I fully agree with your fears for Elon Musk.

One way to assuage such risks is for many more highly influential people in the industry to step up in support. It’s not enough to do this within their own sphere of influence as the foremost challenge is that of mainstream media censorship. Most people are simply not hearing, nor do they have habitual access, to everyday critical goings on.

How does this terrifying situation get solved? More importantly, who, within highly respected institutions, will solve this problem of mass censorship to assist Mr Musk in a way that will reach both sides?

Belinda K.

Hi, Belinda. Thanks for writing in with your question. Your comment reminded me of something that has been on my mind lately: How the culture of Silicon Valley and the high-tech industry has changed. I’ll share my thoughts and hopefully answer your question.

I remember when I first started out in tech. It was an incredible time. There was so much opportunity everywhere and the industry wanted to open everything up, connect everyone and everything, and create even more opportunity. And hard work and sacrifice was respected and celebrated. No matter what it took, we wanted to get the job done. Anyone who was willing to put in the time and effort was welcomed with open arms.

If you had to work seventy hours a week, that’s what you did. If you had to sleep in your office for a few weeks, you did that. And if you had to fly across the globe at a moment’s notice, you did that too.

And that’s exactly what I did. All of it. I even worked 100-hour weeks when I had to.

It was a grueling culture. But it was incredible experience that made me a strong executive and a strong analyst. 

It’s like accelerated learning, the more effort we put in, the more value and learning we get out. And this kind of commitment is so often the cost to making some of the greatest breakthroughs in history.

Musk and his team—just as an example—didn’t create the world’s most successful EV company (or artificial intelligence company) or build the most innovative aerospace company in history by working 9 to 5 and taking off early on Fridays.

That’s why I rolled my eyes when the mainstream press was up in arms over Musk’s “work hard or leave” memo to the Twitter staff.

Back in the “old days,” it wouldn’t have needed to be said. It would have been understood by all. And the truly mission-driven employees wouldn’t need reminding.

And I was disappointed—though not surprised—by the reaction from much of the corporate press over the “Twitter Files.” 
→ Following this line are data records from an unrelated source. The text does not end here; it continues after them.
Lemma lang_nullable r : lang r "" <-> Js.nullable r = true.
Proof.
  split.
  - remember "" as s eqn:Hs. intros H. induction H; cbn [Js.nullable]; try done.
    + apply string_app_empty_inv in Hs as [-> ->]. by rewrite IHlang1, IHlang2.
    + by rewrite IHlang.
    + rewrite IHlang by done. apply orb_true_r.
  - induction r; cbn [Js.nullable]; try discriminate.
    + constructor.
    + intros [H1 H2]%andb_prop. apply (lang_cat _ _ "" ""); auto.
    + intros [H|H]%orb_prop; [apply lang_alt_l | apply lang_alt_r]; auto.
    + constructor.
Qed.

Lemma lang_deriv_sound c r : forall s, lang (Js.deriv c r) s -> lang r (String c s).
Proof.
  induction r; intros s; cbn [Js.deriv]; intros H.
  - inversion H.
  - inversion H.
  - destruct (p c) eqn:Hp; inversion H; subst. by constructor.
  - assert (Hcat : lang (Js.Cat (Js.deriv c r1) r2) s -> lang (Js.Cat r1 r2) (String c s)).
    { intros Hc. inversion Hc; subst.
      apply (lang_cat r1 r2 (String c s1) s2); auto. }
    destruct (Js.nullable r1) eqn:Hn; [|by apply Hcat].
    inversion H; subst; [by apply Hcat|].
    apply (lang_cat r1 r2 "" (String c s)); [by apply lang_nullable | auto].
  - inversion H; subst; [apply lang_alt_l | apply lang_alt_r]; auto.
  - inversion H; subst. apply (lang_star_cons r (String c s1) s2); auto.
Qed.

Lemma lang_deriv_complete c r s' :
  lang r s' -> forall s0, s' = String c s0 -> lang (Js.deriv c r) s0.
Proof.
  intros H. induction H as [|p d Hp|r1 r2 s1 s2 H1 IH1 H2 IH2|r1 r2 s H IH|r1 r2 s H IH
                            |r|r s1 s2 H1 IH1 H2 IH2];
    intros s0 Hs; cbn [Js.deriv]; try discriminate.
  - injection Hs as -> <-. rewrite Hp. constructor.
  - destruct s1 as [|d s1].
    + change ("" ++ s2) with s2 in Hs. subst s2.
      apply lang_nullable in H1. rewrite H1. apply lang_alt_r. by apply IH2.
    + change (String d s1 ++ s2) with (String d (s1 ++ s2)) in Hs. injection Hs as -> <-.
      assert (Hc : lang (Js.Cat (Js.deriv c r1) r2) (s1 ++ s2))
        by (apply lang_cat; [by apply IH1 | done]).
      destruct (Js.nullable r1); [by apply lang_alt_l | done].
  - apply lang_alt_l. by apply IH.
  - apply lang_alt_r. by apply IH.
  - destruct s1 as [|d s1].
    + change ("" ++ s2) with s2 in Hs. by apply IH2.
    + change (String d s1 ++ s2) with (String d (s1 ++ s2)) in Hs. injection Hs as -> <-.
      apply lang_cat; [by apply IH1 | done].
Qed.

Lemma lang_class_inv p s : lang (Js.Class p) s -> exists c, s = String c "" /\ p c = true.
Proof. intros H. inversion H; subst. eauto. Qed.

Lemma lang_star_class p r s :
  lang r s -> r = Js.Star (Js.Class p) -> Js.allChars p s = true.
Proof.
  intros H. induction H as [| | | | |r|r s1 s2 H1 _ H2 IH2]; try discriminate;
    intros [= ->]; [reflexivity|].
  apply lang_class_inv in H1 as (c & -> & Hc).
  change (String c "" ++ s2) with (String c s2). cbn [Js.allChars].
  rewrite Hc. by apply IH2.
Qed.

Lemma lang_plus_class p s :
  lang (Js.Plus (Js.Class p)) s <-> s <> "" /\ Js.allChars p s = true.
Proof.
  assert (Hstar : forall s, Js.allChars p s = true -> lang (Js.Star (Js.Class p)) s).
  { clear s. induction s as [|c s IH]; cbn [Js.allChars]; [constructor|].
    intros [Hc Hs]%andb_prop.
    apply (lang_star_cons (Js.Class p) (String c "") s); [by constructor | auto]. }
  unfold Js.Plus. split.
  - intros H. inversion H as [| |? ? s1 s2 H1 H2| | | |]; subst.
    apply lang_class_inv in H1 as (c & -> & Hc).
    change (String c "" ++ s2) with (String c s2). split; [discriminate|].
    cbn [Js.allChars]. rewrite Hc. by apply (lang_star_class p _ _ H2).
  - intros [Hne Hall]. destruct s as [|c s]; [done|]. cbn [Js.allChars] in Hall.
    apply andb_prop in Hall as [Hc Hs].
    apply (lang_cat (Js.Class p) _ (String c "") s); [by constructor | auto].
Qed.

Lemma lang_chr c s : lang (Js.Chr c) s <-> s = String c "".
Proof.
  unfold Js.Chr. split.
  - intros (d & -> & ->%Ascii.eqb_eq)%lang_class_inv. reflexivity.
  - intros ->. constructor. apply Ascii.eqb_refl.
Qed.

End RegexFacts.

(** X24.  The matcher decides the language of the expression, and the
    address check of the intake accepts exactly the strings
    [local@domain.tld] whose three parts are non-empty and free of white
    space and [@]. *)
Theorem email_pattern_accepts :
  (forall r s, Js.matches r s = true <-> lang r s)
  /\ forall s,
       Js.matches RequestRoute.emailRegex s = true <->
       exists l d t,
         s = l ++ "@" ++ d ++ "." ++ t
         /\ address_part l /\ address_part d /\ address_part t.
Proof.
  assert (Hm : forall s r, Js.matches r s = true <-> lang r s).
  { induction s as [|c s IH]; intros r; cbn [Js.matches].
    - symmetry. apply lang_nullable.
    - rewrite IH. split; [apply lang_deriv_sound|].
      intros H. by apply (lang_deriv_complete c r (String c s)). }
  split; [intros r s; apply Hm|].
  intros s. rewrite Hm. unfold RequestRoute.emailRegex, address_part. split.
  - intros H. inversion H as [| |? ? l s1 Hl H1| | | |]; subst.
    inversion H1 as [| |? ? a s2 Ha H2| | | |]; subst.
    inversion H2 as [| |? ? d s3 Hd H3| | | |]; subst.
    inversion H3 as [| |? ? o t Ho Ht| | | |]; subst.
    apply lang_chr in Ha as ->. apply lang_chr in Ho as ->.
    apply lang_plus_class in Hl, Hd, Ht. by exists l, d, t.
  - intros (l & d & t & -> & Hl & Hd & Ht).
    apply lang_plus_class in Hl, Hd, Ht.
    repeat (apply lang_cat; [by (assumption || apply lang_chr)|]). exact Ht.
Qed.

(* ===================================================================== *)
(** ** The request form against the intake *)
(* ===================================================================== *)

Section FormFacts.

(** A body without a name is refused before anything else is looked at. *)
Lemma intake_without_name env b st :
  RequestRoute.fullName b = JUndefined ->
  RequestRoute.POST env (Some b) st = (ValidationError_missing, st).
Proof.
  intros Hfn. unfold RequestRoute.POST, RequestRoute.POST_body, RequestRoute.request_json.
  monad_unfold. rewrite Hfn. reflexivity.
Qed.

Lemma posted_without_name fd :
  fd !! "fullName" = None ->
  RequestRoute.fullName (RequestAccessModal.posted fd) = JUndefined.
Proof. intros H. cbn. unfold RequestAccessModal.property. by rewrite H. Qed.

Lemma input_names_not_fullName name :
  name ∈ RequestAccessModal.input_names -> name <> "fullName".
Proof.
  unfold RequestAccessModal.input_names. intros H Heq. subst name.
  repeat (apply elem_of_cons in H as [H|H]; [discriminate|]).
  by apply elem_of_nil in H.
Qed.

Lemma react_keeps_nameless notify ev st w :
  RequestAccessModal.from_form ev ->
  nameless st w -> nameless st (RequestAccessModal.react notify ev w).
Proof.
  destruct w as [[s calls] st0]. intros Hev (Hfd & Hs & Hc & Hst).
  cbn [fst snd] in *. subst st0.
  destruct ev as [name value|net env|]; cbn [RequestAccessModal.react].
  - repeat split; cbn; try done.
    rewrite lookup_insert_ne; [exact Hfd|].
    by apply input_names_not_fullName.
  - unfold RequestAccessModal.handleSubmit. destruct net.
    + cbn. rewrite app_nil_r. done.
    + rewrite (intake_without_name env _ st (posted_without_name _ Hfd)).
      cbn. rewrite app_nil_r. done.
    + rewrite (intake_without_name env _ st (posted_without_name _ Hfd)).
      cbn. rewrite app_nil_r. done.
  - cbn. repeat split; try done.
    intros [H|H]%elem_of_app; [by apply Hc|].
    apply list_elem_of_singleton in H. discriminate.
Qed.

Lemma play_keeps_nameless notify evs st w :
  Forall RequestAccessModal.from_form evs ->
  nameless st w -> nameless st (RequestAccessModal.play notify evs w).
Proof.
  intros Hevs. revert w. induction Hevs as [|ev evs Hev _ IH]; intros w Hw; [exact Hw|].
  cbn. apply IH. by apply react_keeps_nameless.
Qed.

End FormFacts.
I can’t count the number of proclamations that I read about how much worse Twitter would get because of Musk, and how much democracy itself was now at risk. An uncountable number of journalists turned against one of their own—Matt Taibbi— the journalist that shared the story. They blamed him for “selling out” and “running PR” for Musk. Absurd.

Those same journalists threatened to leave Twitter. Yet, they haven’t. And Twitter’s new accounts recently grew on average by 2 million a day. Hate impressions have dropped significantly. And Musk and his team have done incredible work already taking down accounts linked to pedophilia and child trafficking. But the journalists won’t talk about that. 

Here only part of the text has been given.